Division of Corporation Finance

100 F Street, N.E.

Washington, D.C. 20549

 

Attention:     

Craig D. Wilson

Joyce Sweeney

                Re:     

Qualys, Inc.

Form 10-K for Fiscal Year Ended December 31, 2013

Filed February 28, 2014

Form 10-Q for Quarterly Period Ended September 30, 2014

Filed November 6, 2014

File No. 001-35662

Ladies and Gentlemen:

Qualys, Inc. (the “Company”) hereby submits this letter in response to comments from the staff (the “Staff”) of the Securities and Exchange Commission (the “Commission”) received by letter dated December 16, 2014, relating to the Company’s Annual Report on Form 10-K (File No. 001-35662) for the fiscal year ended December 31, 2013 filed with the Commission on February 28, 2014 (the “Form 10-K”) and the Company’s Quarterly Report on Form 10-Q (File No. 001-35662) for the quarterly period ended September 30, 2014 filed with the Commission on November 6, 2014 (the “Form 10-Q”).

In this letter, we have recited the comments from the Staff in italicized, bold type and have followed each comment with the Company’s response.

Form 10-K for the Fiscal Year Ended December 31, 2013

Management’s Discussion and Analysis of Financial Condition and Results of Operations

Key Metrics, page 41

 

1. In a risk factor on page 15 you disclose that your business depends substantially on retaining your current customers. In response to an analysts question on your Q1 2015 conference call management indicates that you continue to see high 90% renewal rates in the enterprise and about 10% less at SMB. Please tell us what consideration was given to disclosing a renewal rate metric, if available, as well as a discussion of differences in renewals among your customer segments. Refer to Item 303(a) of Regulation S-K and Section III.B of SEC Release 33-8350.

 

LOGO


Securities and Exchange Commission

December 22, 2014

Page 2

 

The Company notes that Section III.B of SEC Release No. 33-8350, as well as Item 303(a) of Regulation S-K, focus on disclosures related to material information that promotes an understanding of financial condition and operating performance versus immaterial information that does not. This understanding of Item 303(a) and Release No. 33-8350 formed the basis of the Company’s management discussion and analysis as disclosed in its Form 10-K for fiscal 2013.

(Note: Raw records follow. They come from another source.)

(** ** The common shape of the branches *)

Definition finish (link old_cia : Z) (taken : bool) (jumped : ppu_thread) (target : Z)
    (fallen : ppu_thread) : outcome * ppu_thread :=
  if taken then (Return, Branch.count_bytes link old_cia (with_cia jumped target))
  else if cpu_state fallen =? 0 then (Next, fallen)
  else (Return, Branch.count_bytes link old_cia (with_cia fallen link)).

(** The state after the count and link registers are updated. *)
Definition linked (op pc : Z) (p : ppu_thread) : ppu_thread :=
  if negb (op.[f_lk] =? 0) then with_lr p (u32 (pc + 4)) else p.
Definition counted (op : Z) (p : ppu_thread) : ppu_thread :=
  with_ctr p (u64 (ctr p - b2z (xorb (Branch.bo_bit op 0x04) true))).

(** The condition on the decremented count and the CR bit. *)
Definition bo_taken (op : Z) (p : ppu_thread) : bool :=
  (Branch.bo_bit op 0x04 || xorb (negb (ctr (counted op p) =? 0)) (Branch.bo_bit op 0x02)) &&
  (Branch.bo_bit op 0x10 || xorb (negb (p.cr[op.[f_bi]] =? 0)) (xorb (Branch.bo_bit op 0x08) true)).

Lemma cia_record_call flag a op ind p : cia (Branch.record_call flag a op ind p) = cia p.
Proof. unfold Branch.record_call. repeat case_match; done. Qed.

Lemma BC_finish c op pc p :
  Branch.BC c op pc p =
  let q := linked op pc (counted op p) in
  finish (u32 (pc + 4)) (cia p) (bo_taken op p)
    (Branch.record_call (set_call_history c) pc op false (with_cia q pc))
    (u32 ((if negb (op.[f_aa] =? 0) then 0 else pc) + op.[f_bt14])) q.
Proof.
  unfold Branch.BC, finish, linked, bo_taken. cbv zeta. rewrite cia_record_call.
  by destruct (negb (op.[f_lk] =? 0)).
Qed.

Lemma BCLR_finish c op pc p :
  Branch.BCLR c op pc p =
  let q := linked op pc (counted op p) in
  finish (u32 (pc + 4)) (cia p) (bo_taken op p)
    (Branch.record_call (set_call_history c) (u32 (lr p) .& -4) op true q) (u32 (lr p) .& -4) q.
Proof.
  unfold Branch.BCLR, finish, linked, bo_taken. cbv zeta. by destruct (negb (op.[f_lk] =? 0)).
Qed.
(* ===== verification/PpuChain.v ===== *)
(** Chains of tail calls and single steps.

    The interpreter runs a straight-line stretch of code as one chain of tail calls through the
    cached handlers that updates [cia] only when a branch leaves it ([Branch.chain]), and elsewhere
    decodes and runs one instruction at a time ([Branch.step]).  The two agree on everything but
    the statistics counter [exec_bytes], as long as no instruction of the stretch was
    rewritten after its handler was cached. *)

From Stdlib Require Import ZArith Lia Bool.
From stdpp Require Import base tactics option list numbers gmap.
From S2P Require Import Prelude BitField PpuOpcodes PpuAsm PpuState PpuInt PpuIntWf PpuMem.
From S2P Require Import PpuMemSpec PpuString PpuBranch PpuStep.
Local Open Scope Z_scope.
Local Open Scope word_scope.

(** ** Chains of tail calls and single steps *)

Definition same_state (s s' : machine) : Prop := mach_at 0 0 s = mach_at 0 0 s'.

Lemma same_state_at s c e : same_state (mach_at c e s) s.
Proof. done. Qed.

Lemma same_state_inv s s' : same_state s s' ->
  s' = mach_at (cia (thread s')) (exec_bytes (thread s')) s.
Proof.
  destruct s as [[] v], s' as [[] v']. unfold same_state, mach_at, at_pc. cbn.
  intros H. by injection H as -> -> -> -> -> -> -> -> -> -> -> -> ->.
Qed.

#[export] Instance same_state_equiv : Equivalence same_state.
Proof.
  split; [done|by intros s s' H|]. intros s1 s2 s3 H1 H2. unfold same_state in *. congruence.
Qed.

(** The handler computes the same from states that agree up to program counter and byte
    count, and agrees on the program counter when it leaves the chain. *)
Definition leaves (o : fault + outcome) : bool :=
  match o with inr (Return | Syscall _ | Hle _) => true | _ => false end.

Definition chainable (m : M outcome) : Prop := forall s s', same_state s s' ->
  (m s).1 = (m s').1 /\ same_state (m s).2 (m s').2 /\
  (leaves (m s).1 = true -> cia (thread (m s).2) = cia (thread (m s').2)).

Lemma pc_free_same {A} (m : M A) s s' : pc_free m -> same_state s s' ->
  (m s).1 = (m s').1 /\ same_state (m s).2 (m s').2.
Proof.
  intros Hm Hs. rewrite (same_state_inv s s' Hs), Hm. by destruct (m s).
Qed.

Lemma chainable_next h op pc : pc_free (h op) -> chainable (Branch.then_next h op pc).
Proof.
  intros Hh s s' Hs. unfold Branch.then_next. rewrite !bind_run.
  destruct (pc_free_same _ s s' Hh Hs) as [H1 H2].
  destruct (h op s) as [[e|[]] t], (h op s') as [[e'|[]] t']; cbn [fst snd] in *; by simplify_eq.
Qed.

Lemma record_call_at flag cia' op ind c e p :
  Branch.record_call flag cia' op ind (at_pc c e p) = at_pc c e (Branch.record_call flag cia' op ind p).
Proof.
  unfold Branch.record_call. cbv zeta.
  change (call_history (at_pc c e p)) with (call_history p). change (gpr (at_pc c e p)) with (gpr p).
  destruct (negb flag); [done|]. destruct (_ =? _)%nat; [done|].
  destruct (op.[f_lk] =? 0); [|done]. by destruct (_ && _).
Qed.

Lemma linked_at op pc c e p : linked op pc (at_pc c e p) = at_pc c e (linked op pc p).
Proof. unfold linked. by destruct (negb _). Qed.

Lemma chainable_finish f op pc link taken jumped target fallen :
  (forall p, f op pc p = finish link (cia p) (taken p) (jumped p) (target p) (fallen p)) ->
  (forall c e p, taken (at_pc c e p) = taken p /\ target (at_pc c e p) = target p /\
     fallen (at_pc c e p) = at_pc c e (fallen p) /\
     exists c' e', at_pc c' e' (jumped (at_pc c e p)) = at_pc c' e' (jumped p)) ->
  chainable (Branch.run_branch f op pc).
Proof.
  intros Hf Hat s s' Hs. rewrite (same_state_inv s s' Hs).
  generalize (cia (thread s')), (exec_bytes (thread s')). intros c e.
  destruct (Hat c e (thread s)) as (Ht & Hg & Hq & c' & e' & Hj).
  unfold Branch.run_branch. cbn [mach_at thread vmem]. rewrite !Hf, Ht, Hg, Hq.
  unfold finish. destruct (taken (thread s)).
  - split; [done|]. split; [|done]. unfold same_state, mach_at. cbn [snd thread vmem].
    f_equal. apply (f_equal (at_pc 0 0)) in Hj. symmetry. exact Hj.
  - change (cpu_state (at_pc c e (fallen (thread s)))) with (cpu_state (fallen (thread s))).
    by destruct (_ =? 0).
Qed.

Lemma chainable_BC c op pc : chainable (Branch.run_branch (Branch.BC c) op pc).
Proof.
  eapply chainable_finish; [intros p; apply BC_finish|]. intros c' e p. cbv beta.
  change (counted op (at_pc c' e p)) with (at_pc c' e (counted op p)). rewrite linked_at.
  do 3 (split; [done|]). exists 0, 0.
  change (with_cia (at_pc c' e ?q) pc) with (at_pc pc e (with_cia q pc)).
  by rewrite record_call_at.
Qed.

Lemma chainable_BCLR c op pc : chainable (Branch.run_branch (Branch.BCLR c) op pc).
Proof.
  eapply chainable_finish; [intros p; apply BCLR_finish|]. intros c' e p. cbv beta.
  change (counted op (at_pc c' e p)) with (at_pc c' e (counted op p)). rewrite linked_at.
  do 3 (split; [done|]). exists 0, 0. by rewrite record_call_at.
Qed.

Lemma chainable_BCCTR c op pc : chainable (Branch.run_branch (Branch.BCCTR c) op pc).
Proof.
  eapply chainable_finish; [intros p; apply BCCTR_finish|]. intros c' e p. cbv beta.
  rewrite linked_at. do 3 (split; [done|]). exists 0, 0. by rewrite record_call_at.
Qed.

Lemma chainable_B c op pc : chainable (Branch.run_branch (Branch.B c) op pc).
Proof.
  eapply chainable_finish; [intros p; apply B_finish|]. intros c' e p. cbv beta.
  do 3 (split; [done|]). exists 0, 0.
  change (with_cia (at_pc c' e p) pc) with (at_pc pc e (with_cia p pc)).
  by rewrite record_call_at, linked_at.
Qed.

(** *** Traps, system calls, unknown opcodes *)

Lemma chainable_trap c pc (cond : ppu_thread -> bool) :
  (forall c' e p, cond (at_pc c' e p) = cond p) ->
  chainable (ppu ← get_ppu; Branch.trap c pc (cond ppu)).
Proof.
  intros Hc s s' Hs. rewrite (same_state_inv s s' Hs). rewrite !bind_run. cbn [get_ppu].
  cbn [mach_at thread]. rewrite Hc. unfold Branch.trap. destruct (cond (thread s)); [|done].
  rewrite !bind_run, !ppu_trap_run. cbv zeta. destruct (negb _); [done|]. by destruct (_ || _).
Qed.

Lemma chainable_SC op pc : chainable (Branch.SC op pc).
Proof.
  intros s s' Hs. rewrite (same_state_inv s s' Hs). unfold Branch.SC. rewrite !bind_run.
  cbn [modify]. by destruct (negb _).
Qed.

Lemma chainable_UNK c op pc : chainable (Branch.UNK c op pc).
Proof.
  intros s s' Hs. rewrite (same_state_inv s s' Hs). unfold Branch.UNK. rewrite !bind_run.
  cbn [modify]. rewrite !bind_run. cbn [gets thread]. by destruct (_ && _).
Qed.

Lemma chainable_throw e : chainable (throw e).
Proof. by intros s s' Hs. Qed.

Lemma pc_free_spr (f : Z -> ppu_thread -> fault + ppu_thread) op :
  (forall c e p, f op (at_pc c e p) =
     match f op p with inl x => inl x | inr q => inr (at_pc c e q) end) ->
  pc_free (fun s => match f op (thread s) with
                    | inl e => (inl e, s)
                    | inr p => (inr (), Mach p (vmem s))
                    end).
Proof. intros H s c e. cbn [mach_at thread vmem]. rewrite H. by destruct (f op (thread s)). Qed.

Lemma MFSPR_at tb op c e p : Interp.MFSPR tb op (at_pc c e p) =
  match Interp.MFSPR tb op p with inl x => inl x | inr q => inr (at_pc c e q) end.
Proof. unfold Interp.MFSPR. cbv zeta. repeat case_match; done. Qed.
Lemma MFTB_at tb op c e p : Interp.MFTB tb op (at_pc c e p) =
  match Interp.MFTB tb op p with inl x => inl x | inr q => inr (at_pc c e q) end.
Proof. unfold Interp.MFTB. cbv zeta. repeat case_match; done. Qed.
Lemma MTSPR_at op c e p : Interp.MTSPR op (at_pc c e p) =
  match Interp.MTSPR op p with inl x => inl x | inr q => inr (at_pc c e q) end.
Proof. unfold Interp.MTSPR. cbv zeta. repeat case_match; done. Qed.

Lemma control_chainable c tb i h op pc : Branch.control c tb i = Some h -> chainable (h op pc).
Proof.
  intros E. destruct i; try discriminate E; injection E as <-;
    first [ apply chainable_BC | apply chainable_B | apply chainable_BCLR | apply chainable_BCCTR
          | apply chainable_SC | apply chainable_UNK
          | apply chainable_next; (apply pc_free_throw || apply pc_free_spr; intros;
              (apply MFSPR_at || apply MFTB_at || apply MTSPR_at))
          | apply chainable_trap; done ].
Qed.

Lemma table_chainable c tb i h op pc : Branch.table c tb i = Some h -> chainable (h op pc).
Proof.
  intros E. unfold Branch.table in E. destruct (Interp.fixed i) as [f|] eqn:Ef.
  - injection E as <-. apply chainable_next. by eapply fixed_pc_free.
  - destruct (Mem.memory _ i) as [f|] eqn:Em.
    + injection E as <-. apply chainable_next. by eapply memory_pc_free.
    + by eapply control_chainable.
Qed.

With respect to the Staff’s comment regarding renewal rates, the Company respectfully advises the Staff that the Company’s management does not consider renewal rates in assessing the health of the Company’s growth because the percentage of renewed subscriptions has less impact on the Company’s revenues than the actual dollar amounts for renewed subscriptions. The Company believes that the impact of renewals and upgrades/expansions in dollar amounts are more meaningful than renewal rates in managing its business as described in SEC Release No. 33-8350. The renewal rate that was provided during the Company’s Q1 2014 conference call, in response to an analyst’s question in which the Company provided additional context related to higher renewal rates from enterprise customers compared to SMB customers, was based on the Company’s experience in reviewing orders from customers. However, the Company does not believe renewal rates would currently be helpful to investors in measuring the growth trends of its revenues.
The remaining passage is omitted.